Com certeza não devido à relevância, já que o O blefe de Barra Grande está chegando à mídia internacional. Os repórteres Tim e Fernando, correspondentes da BBC de Londres para temas do meio ambiente, irão noticiar durante um ano as maravilhas que o Brasil tem. E nessa 2a feira estiveram em Barra Grande, fazendo uma reportagem sobre uma maravilha da engenharia: um muro de 180 metros de altura, orgulho da BAESA-Energetica Barra Grande S.A.
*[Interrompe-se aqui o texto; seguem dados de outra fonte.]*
(** [now] is the cache's clock, [elapsed] the text of the processing
    time, [rnd] the random values of the store for this request. *)
Definition http_handler_root (env : Env) (cfg : Config) (db : DB)
    (now : Z) (elapsed : string) (rnd : nat → Z)
    (req : Request) (rescache : Cache) : Response * Cache :=
  let args := QueryArgs req in
  let clientip := client_address req in
  let ipversion := IPversion env clientip in
  let ctx := {| StatusCode := 200; Header := headers cfg; Body := "" |} in
  match first_missing args ["arch"; "release"; "repo"] with
  | Some key =>
      (Write (key +:+ " not specified" +:+ nl) (SetStatusCode 400 ctx),
       rescache)
  | None =>
      let '(repoid, repopath, is_altarch_) :=
        get_repo_id db (Peek args "release") (Peek args "repo")
          (Peek args "arch") in
      if repoid <=? 0 then
        (Write ("Invalid release/repo/arch combination" +:+ nl)
           (SetStatusCode 404 ctx),
         rescache)
      else
        let clientloc := get_ip_location env clientip in
        let key := cachekey repoid ipversion clientloc in
        let '(cached, ctx, rescache) :=
          if caching cfg then
            let '(response, rescache') := cache_Get now key rescache in
            (response,
             SetHeader "X-Cache-Hit"
               (FormatBool (bool_decide (is_Some response))) ctx,
             rescache')
          else (None, ctx, rescache) in
        match cached with
        | Some response =>
            (Write response (SetHeader "X-Processing-Time" elapsed ctx),
             rescache)
        | None =>
            let allmirrors := mirrors_with_repo db rnd repoid in
            if decide (length allmirrors = 0%nat) then
              (SetStatusCode 404 ctx, rescache)
            else
              let mirrors_ :=
                pick_mirrors cfg db (λ i, rnd (length allmirrors + i)%nat)
                  clientloc ipversion allmirrors in
              let ctx := SetHeader "X-Processing-Time" elapsed ctx in
              let response :=
                full_mirror_urls db mirrors_ repopath (Peek args "repo")
                  (Peek args "arch") is_altarch_ in
              let ctx := Write response ctx in
              if caching cfg && (0 <? Z.of_nat (String.length response))
              then (ctx, cache_Set now key response 3600 rescache)
              else (ctx, rescache)
        end
  end.
(** * Sliding-window inference and mean-teacher training: a shallow embedding

    This development models the two scripts of the repository:

    - [src/predict.py]: [test_single_case], the patch tiling of a padded
      volume, the accumulation of class scores and visit counts, the
      normalisation, the arg-max and the final crop; [getFiles],
      [extract_categories], the loop of [test_all_case] over the files of a
      directory and the call that [test_calculate_metric] makes (module
      [Predict]);
    - [src/train_semi_3Dmt_dist.py]: [sigmoid_rampup], and the parts of [main]
      that restore a checkpoint, run one training iteration (masked
      unsupervised loss, combined loss, learning-rate decay, teacher EMA),
      end an epoch (evaluation schedule, best-model bookkeeping) and save
      the checkpoints; the attributes of the parsed command line and the
      start of [main] up to the epoch loop (module [Train]).

    The definitions come first; the modules [PredictFacts] and [TrainFacts]
    hold what is proved about them.

    Conventions.  Python integers are [Z]; [//] is [Z.div] (both round towards
    minus infinity).  Python and torch floats are modelled by real numbers
    extended with the IEEE special values (type [pyfloat]): rounding is not
    modelled, division by zero is.  An n-dimensional array is its shape
    together with its indexing function.  Code that can raise returns a
    [result]. *)

From Stdlib Require Import ZArith List Lia Bool Reals Lra.
From stdpp Require Import gmap strings list sorting.

Local Open Scope Z_scope.

(** ** Exceptions and results *)

Inductive pyexn : Type :=
| ZeroDivisionError
| ValueError
| TypeError
| IndexError
| KeyError (key : string)
| NameError (name : string)
| AttributeError (name : string)
| RuntimeError
| ComplexPower.

Inductive result (A : Type) : Type :=
| Ok (a : A)
| Raise (e : pyexn).

Arguments Ok {A} a.
Arguments Raise {A} e.

#[global] Instance result_ret : MRet result := fun A a => Ok a.
#[global] Instance result_bind : MBind result := fun A B f r =>
  match r with
  | Ok a => f a
  | Raise e => Raise e
  end.

(** ** Floating-point scalars

    A finite value is a real number; the three other constructors are the
    IEEE infinities and not-a-number. *)

Inductive pyfloat : Type :=
| Fin (r : R)
| PosInf
| NegInf
| NaN.

Definition Rltb (x y : R) : bool := if Rlt_dec x y then true else false.
Definition Rleb (x y : R) : bool := if Rle_dec x y then true else false.
Definition Reqb (x y : R) : bool := if Req_dec_T x y then true else false.

(** [x + y] on floats. *)
Definition fadd (x y : pyfloat) : pyfloat :=
  match x, y with
  | NaN, _ | _, NaN => NaN
  | Fin a, Fin b => Fin (a + b)
  | PosInf, NegInf | NegInf, PosInf => NaN
  | PosInf, _ | _, PosInf => PosInf
  | NegInf, _ | _, NegInf => NegInf
  end.

(** [x / c] where the divisor [c] is a finite float (a Python number
    converted to a float; a Python [0] becomes [+0.0]).  Neither numpy nor
    torch raises on a zero divisor: [0/0] is NaN and [x/0] is an infinity. *)
Definition fdiv (x : pyfloat) (c : R) : pyfloat :=
  match x with
  | NaN => NaN
  | Fin a =>
      if Reqb c 0
      then (if Reqb a 0 then NaN else if Rltb 0 a then PosInf else NegInf)
      else Fin (a / c)
  | PosInf => if Rltb c 0 then NegInf else PosInf
  | NegInf => if Rltb c 0 then PosInf else NegInf
  end.

(** The comparison [np.argmax] uses to replace its current best entry: a NaN
    beats everything that is not a NaN, otherwise the larger value wins. *)
Definition fbetter (x best : pyfloat) : bool :=
  match x, best with
  | _, NaN => false
  | NaN, _ => true
  | Fin a, Fin b => Rltb b a
  | PosInf, PosInf => false
  | PosInf, _ => true
  | Fin _, NegInf => true
  | _, _ => false
  end.

(** [range(lo, hi)]. *)
Definition py_range (lo hi : Z) : list Z := seqZ lo (hi - lo).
Fora do Brasil, falando-se da natureza deste país é quase sempre da Amazônia que se pensa. Do Pantanal Matogrossense um ou outro já ouviu, mas da Mata Atlântica quase ninguém sabe. O que não chega a ser um espanto, já que estas florestas não são assunto do dia-a-dia nem ao menos dos brasileiros. Pelo menos não da maioria deles. E já a imprensa, que não em poucos casos segue o rumo do que mais IBOPE dá, pouco ou nada noticia sobre a fraude ambiental que está ameaçando mais de 5000 ha de florestas.

Pouco é noticiado a nível nacional, o comentário de Miriam Leitão no Jornal O Globo (de 24.11.2004) é uma exceção que parece comprovar a regra.

Philipp não consegue se conter, é difícil deixar de falar das maravilhas de Barra Grande: mais de 2.100 ha de Floresta de Araucárias com Imbuias, pumas que caçam porcos-do-mato, jaguatiricas, tudo árvores e animais ameaçados de extinção, presentes nas áreas que irão ser alagadas. Se o empreendimento for finalizado. Realmente: uma maravilha.

Mais uma medida segura de não-proteção ambiental, esse empreendimento. Provavelmente haverá um resgate de fauna. Os animais irão parar num zoológico, das plantas irão recolher-se amostras para um banco de germoplasma: uma palavra complicada para geladeira de material genético. É a tradução do que o Desembargador Vladimir Passos de Freitas chamou de "a administração Federal demonstra que está conduzindo a questão de modo responsável e equilibrado", dando com isso mais um aval às ações inconsequentes do governo federal, aparentemente incapaz de corrigir suas omissões à devida altura.

Horas de depoimentos foram gravadas, tanto de famílias atingidas pelo emprendimento, como do empreendedor, a Baesa. Independente de qual versão interessados ou atingidos veiculam, a BBC garante narrar apenas os fatos e tornar a realidade transparente. Em breve, para quem quiser ouvir pela radio do canal britânico e ler pelo website: para o mundo todo.

Mas é difícil deixar de se espantar com isso tudo. Mesmo Tim e Fernando, que deixam desde o começo das gravações claro que irão noticiar apenas de forma imparcial, não conseguem disfarçar o assombro ante tantas maravilhas e ao exemplo do jeito especial que o Brasil tem de lidar com elas.

Mesmo a BBC às vezes custa a crer no que está ouvindo.